Figure 2Potentially viable routes to targeting panCSCs and pancreatic cancer stemness. Therapeutics targeting Wnt-related pro-stemness niches, such as the porcupine inhibitors (LGK974, RXC004, and ETC-1922159), nanoparticle (NP)-formulated siRNA or miRNA, and synthetic antisense oligonucleotides (ASO), can prevent activation of Wnt signaling in panCSCs and non-stem cancer cells. Compared with panCSCs, the pro-stemness pancreatic stellate cells (PSCs) or mesenchymal stem cells (MSCs) residing in the tumor stroma or around blood vessels are more accessible to intravenously delivered therapeutics, such as the small-molecule inhibitor of TGF-β (SD208) or VDR signaling (calcipotriol) and novel immunotherapeutic agents, including DNA vaccine of FAP or other PSC-specific antigens, which elicits PSC-specific tumor-infiltrating T cells (TILs), FAP-directed CAR-T cells, and other types of engineered immune cells targeting PSCs. The intra-stromal and intra-tumoral delivery of PSC- or MSC-targeted therapeutics can be enhanced by nanoparticle formulation, such as the nanoghost (NG)-encapsulated CXCL-10 inhibitor AMG487 and nanocarrier-formulated sTRAIL gene therapy. The recruitment of pro-stemness tumor-associated macrophages (TAMs) residing into the PDAC stroma can be inhibited by small-molecules inhibitors of CSF-1R (PLX6134 or PLX3397) or CCR-2 (PF04136309). The TAM–panCSC crosstalk can be inhibited by small-molecular inhibitors of the Nodal/Activin-A receptors Alk-4 and Alk-5 (SB421542 and SB505124) or the inhibitors of the LL-37 receptors FRP-2 (WRW4) and P2X7R (KN62). Finally, low dose metronomic (LDM) chemotherapy can attenuate therapy-induced PSC activation and secretion of pro-stemness chemokines through chronic activation (↑↑) of STAT-1 and NF-κB signaling, including IL-8 and ELR+ CXCLs, serving as an immediately clinically deployable strategy to indirectly targeting panCSCs. Note that antibody therapeutics with potential activity in inhibiting panCSCs and/or their niches are not included in the schematic diagram because of their potentially poor stroma penetration and clinical viability in PDAC.
Clinical-stage agents with potential activity in panCSC targeting described in the current review.

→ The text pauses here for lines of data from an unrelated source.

(** X3: whatever the engine reads, every character of the cleaned text is
    in the allowed set (the only whitespace being U+0020), the text neither
    starts nor ends with whitespace, and it is no longer than the raw
    text. *)
Theorem cleaned_text_allowed_and_trimmed (raw : list N) :
  Forall (fun c => allowed c = true) (cleanText raw) /\
  (forall c, head (cleanText raw) = Some c \/ last (cleanText raw) = Some c ->
             isWhiteSpace c = false) /\
  (length (cleanText raw) <= length raw)%nat.
Proof.
  split; [|split].
  - apply cleanText_allowed.
  - intros c. apply trim_ends.
  - unfold cleanText, trim, trimEnd, remove_unlisted.
    rewrite length_rev.
    pose proof (trimStart_length
                  (rev (trimStart (List.filter in_class
                                     (replace_ws_runs false raw))))) as H1.
    rewrite length_rev in H1.
    pose proof (trimStart_length
                  (List.filter in_class (replace_ws_runs false raw))) as H2.
    pose proof (List.filter_length_le in_class (replace_ws_runs false raw))
      as H3.
    pose proof (replace_ws_runs_length false raw). lia.
Qed.

End CleanedText.

Section ManualCapture.
Import JS Camera.
Local Arguments utf16 : simpl never.

Ltac same := match goal with |- ?x = ?x => reflexivity end.

Lemma manual_ends (w : World) (st : State) :
  Manual.ManualEnd w st (run w (Manual.takePictureAndAnalyze true false st)).
Proof.
  unfold Manual.takePictureAndAnalyze. simpl.
  destruct (photo w) as [e| |] eqn:Hp; simpl.
  - apply (Manual.end_photo_rejects w st e Hp).
  - apply (Manual.end_no_uri w st Hp).
  - destruct (recognized w) as [ocr|e] eqn:Hr; simpl.
    + destruct (Manual.tooShort (OCR.text ocr)) eqn:Hs; simpl.
      * apply (Manual.end_too_short w st ocr Hp Hr Hs).
      * destruct (analysed w (OCR.text ocr)) as [ai|e] eqn:Ha; simpl.
        -- apply (Manual.end_result w st ocr ai Hp Hr Hs Ha).
        -- apply (Manual.end_analysis_throws w st ocr e Hp Hr Hs Ha).
    + apply (Manual.end_recognize_throws w st e Hp Hr).
Qed.

(** X6: a manual capture that starts always ends with exactly one piece of
    feedback, an alert or a result, with [isProcessing] back to false; it
    touches neither the periodic guard nor periodic mode. *)
Theorem manual_capture_one_feedback (w : World) (st : State) :
  let r := run w (Manual.takePictureAndAnalyze true false st) in
  (Manual.alerts (trace r) + Manual.results (trace r) = 1)%nat /\
  isProcessing (final r) = false /\
  processingRef (final r) = processingRef st /\
  realtimeEnabled (final r) = realtimeEnabled st /\
  lastProcessTime (final r) = lastProcessTime st.
Proof.
  destruct (manual_ends w st); simpl; repeat split.
Qed.

(** X7: every alert of a manual capture has the title of an error and one
    of three fixed messages; the message of the error that was thrown is
    logged and never shown. *)
Theorem manual_alerts_are_generic (w : World) (st : State)
    (cameraReady capturedIsProcessing : bool) :
  Forall (fun e =>
            match e with
            | Alert title message =>
                title = Manual.TITLE_ERROR /\
                (message = Manual.MSG_PHOTO_FAILED \/
                 message = Manual.MSG_NO_TEXT \/
                 message = Manual.MSG_ANALYSIS_FAILED)
            | _ => True
            end)
    (trace (run w (Manual.takePictureAndAnalyze cameraReady
                     capturedIsProcessing st))).
Proof.
  destruct cameraReady, capturedIsProcessing;
    try (unfold Manual.takePictureAndAnalyze; simpl; constructor).
  destruct (manual_ends w st); simpl;
    repeat match goal with
           | |- Forall _ _ => constructor
           | |- True => exact I
           | |- _ /\ _ => split
           | |- ?x = ?x => reflexivity
           | |- ?x = ?x \/ _ => left; reflexivity
           | |- _ \/ ?x = ?x \/ _ => right; left; reflexivity
           | |- _ \/ _ \/ ?x = ?x => right; right; reflexivity
           end.
Qed.
(** * Blog summariser: the text pipeline of the [process-blog] route

    A shallow embedding of the route handler of the Nexium blog summariser
    (the TypeScript file with [generateSummary], [translateToUrdu],
    [extractTextFromHtml], [calculateReadTime] and [POST]) and proofs about
    it: what the extractor lets through, how the content selector is chosen,
    what a summary looks like, how the word substitution behaves and which
    error the handler answers with.

    JavaScript strings are sequences of UTF-16 code units, so a string is a
    [list N]; the regular expressions of the source are all of the shape
    "runs of one character class" or "one of a few literal phrases", and each
    is embedded as the scanner that the regular expression engine performs
    for that shape. *)

From Stdlib Require Import NArith List Bool Lia.
From stdpp Require Import base strings list gmap.

Local Open Scope N_scope.
Local Set Warnings "-register-all".

(** ** JavaScript strings *)

(** A string value: its UTF-16 code units. *)
Abbreviation jsstring := (list N).

Module Js.

(** An ASCII literal of the source as code units. *)
Definition lit (s : string) : jsstring :=
  map (fun a => N.of_nat (Ascii.nat_of_ascii a)) (String.list_ascii_of_string s).

Definition space : N := 32.

(** [\s] of a regular expression and the characters [String.prototype.trim]
    strips: WhiteSpace and LineTerminator of ECMAScript. *)
Definition isWhiteSpace (c : N) : bool :=
  (c =? 9) || (c =? 10) || (c =? 11) || (c =? 12) || (c =? 13) || (c =? 32)
  || (c =? 160) || (c =? 5760) || ((8192 <=? c) && (c <=? 8202))
  || (c =? 8232) || (c =? 8233) || (c =? 8239) || (c =? 8287)
  || (c =? 12288) || (c =? 65279).

(** The class [[\r\n]]. *)
Definition isLineBreak (c : N) : bool := (c =? 13) || (c =? 10).

(** [\w] without the unicode flag: [[A-Za-z0-9_]]. *)
Definition isWordChar (c : N) : bool :=
  ((65 <=? c) && (c <=? 90)) || ((97 <=? c) && (c <=? 122))
  || ((48 <=? c) && (c <=? 57)) || (c =? 95).

(** The class [[.!?\n]] whose complement makes the body of a sentence. *)
Definition isSentenceBreak (c : N) : bool :=
  (c =? 46) || (c =? 33) || (c =? 63) || (c =? 10).

(** The class [[.!?]]. *)
Definition isTerminal (c : N) : bool := (c =? 46) || (c =? 33) || (c =? 63).

(** [toLowerCase] on one code unit.  The source lowercases [\w+] matches only,
    where the Unicode mapping is the ASCII one. *)
Definition lowerUnit (c : N) : N :=
  if (65 <=? c) && (c <=? 90) then c + 32 else c.

Definition toLowerCase (s : jsstring) : jsstring := map lowerUnit s.

(** Canonicalize of a regular expression with the [i] flag and no [u] flag:
    the upper case of the code unit.  A code unit of 128 or more is never
    sent below 128 by Canonicalize, so it cannot meet a pattern character
    of the source's patterns, which are ASCII; it is left as it is here. *)
Definition canonicalize (c : N) : N :=
  if (97 <=? c) && (c <=? 122) then c - 32 else c.

(** [s.trimStart()], [s.trimEnd()], [s.trim()]. *)
Fixpoint trimStart (s : jsstring) : jsstring :=
  match s with
  | [] => []
  | c :: r => if isWhiteSpace c then trimStart r else s
  end.

Definition trimEnd (s : jsstring) : jsstring := rev (trimStart (rev s)).

Definition trim (s : jsstring) : jsstring := trimEnd (trimStart s).

(** What a replacer yields for the run collected so far ([run] is kept
    reversed); no run, no call. *)
Definition flushRun (f : jsstring -> jsstring) (run : jsstring) : jsstring :=
  match run with
  | [] => []
  | _ => f (rev run)
  end.

(** [s.replace(/[cls]+/g, f)]: every maximal run of characters of the class
    is handed to [f] and replaced by what it returns; the rest is copied. *)
Fixpoint replaceRuns (cls : N -> bool) (f : jsstring -> jsstring)
    (s run : jsstring) : jsstring :=
  match s with
  | [] => flushRun f run
  | c :: r =>
      if cls c then replaceRuns cls f r (c :: run)
      else flushRun f run ++ c :: replaceRuns cls f r []
  end.

(** [s.match(/[cls]+/g) || []]: the maximal runs, left to right. *)
Fixpoint matchRuns (cls : N -> bool) (s run : jsstring) : list jsstring :=
  match s with
  | [] => match run with [] => [] | _ => [rev run] end
  | c :: r =>
      if cls c then matchRuns cls r (c :: run)
      else match run with
           | [] => matchRuns cls r []
           | _ => rev run :: matchRuns cls r []
           end
  end.

(** [s.split(/[cls]+/)]: the pieces between the maximal runs, an empty piece
    in front when the string starts with a run and at the end when it ends
    with one; the empty string splits into one empty piece. *)
Fixpoint splitRuns (cls : N -> bool) (s piece : jsstring) (inSep : bool)
    : list jsstring :=
  match s with
  | [] => [rev piece]
  | c :: r =>
      if cls c then
        if inSep then splitRuns cls r [] true
        else rev piece :: splitRuns cls r [] true
      else splitRuns cls r (c :: piece) false
  end.

(** [content.match(/[^.!?\n]+[.!?]?/g) || []]: a match is a maximal run of
    characters other than [. ! ? \n] followed by one of [. ! ?] when there
    is one; a position where no run starts is skipped. *)
Fixpoint matchSentences (s run : jsstring) : list jsstring :=
  match s with
  | [] => match run with [] => [] | _ => [rev run] end
  | c :: r =>
      if isSentenceBreak c then
        match run with
        | [] => matchSentences r []
        | _ =>
            if isTerminal c then rev (c :: run) :: matchSentences r []
            else rev run :: matchSentences r []
        end
      else matchSentences r (c :: run)
  end.

(** A literal pattern matched at the start of [s] under the [i] flag. *)
Fixpoint matchesAt (pat s : jsstring) : bool :=
  match pat, s with
  | [], _ => true
  | _ :: _, [] => false
  | p :: pat', c :: s' =>
      (canonicalize p =? canonicalize c) && matchesAt pat' s'
  end.

(** [s.match(/p1|p2|.../i)] is not null: some alternative matches at some
    position. *)
Fixpoint testAny (pats : list jsstring) (s : jsstring) : bool :=
  existsb (fun p => matchesAt p s) pats
  || match s with
     | [] => false
     | _ :: s' => testAny pats s'
     end.

(** [Array.from(new Set(xs))] continued from the members [seen]: a value is
    kept the first time it is met. *)
Fixpoint setFrom (seen xs : list jsstring) : list jsstring :=
  match xs with
  | [] => []
  | x :: r =>
      if bool_decide (x ∈ seen) then setFrom seen r
      else x :: setFrom (x :: seen) r
  end.

Definition arrayFromSet (xs : list jsstring) : list jsstring := setFrom [] xs.

(** [xs.join(sep)]. *)
Fixpoint join (sep : jsstring) (xs : list jsstring) : jsstring :=
  match xs with
  | [] => []
  | [x] => x
  | x :: r => x ++ sep ++ join sep r
  end.

(** [s.substring(0, n)] and [xs.slice(0, n)]. *)
Definition substring0 (n : nat) (s : jsstring) : jsstring := take n s.
Definition slice0 (n : nat) (xs : list jsstring) : list jsstring := take n xs.

(** Truthiness of a string: [!s] holds for the empty string only. *)
Definition nonEmpty (s : jsstring) : bool :=
  match s with [] => false | _ => true end.

(** [a || b] on strings. *)
Definition orElse (a b : jsstring) : jsstring := if nonEmpty a then a else b.

End Js.

Import Js.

| Mode of Action | Example Therapeutics | Clinical Trial Stage | Target Cancer | Clinical Trials.Gov IDs |
|---|---|---|---|---|
| Porcupine inhibitor | LGK974 (Novartis) | Phase 1 (with PDR001 1) | Wnt-dependent solid tumor | NCT01351103 |
| RXC004 (Redx Pharma) | Phase 1/2a | Solid tumor | NCT03447470 | |
| ETC-1922159 (A*STAR, Singapore) | Phase 1 | Solid tumor | NCT02521844 | |
| CSF-1R inhibitor | ARRY382 (Array Biopharma) | Phase 1 | Metastatic cancer | NCT01316822 |
| Phase 1–2 (with pembrolizumab) | Advanced solid tumors | NCT02880371 | ||
| PLX3397 (pexidartinib; Plexxikon) | Phase 1 (with durvalumab) | Metastatic/advanced PDAC or CRC | NCT02777710 | |
| Phase 1/2 (with pembrolizumab) | Melanoma and solid tumors | NCT02452424 | ||
| CCR-2 inhibitor | PF04136309 (Pfizer) | Phase 1 (with FOLFIRINOX chemotherapy 2) | Borderline respectable and locally advanced PDAC | NCT01413022 |
| Metronomic chemotherapy | S-1 (Taiho Pharma) | Approved for metastatic PDAC in Asia |
1 Anti-programmed death (PD)-1 monoclonal antibody; 2 Oxaliplatin, irinotecan, leucovorin, and 5-fluorouracil.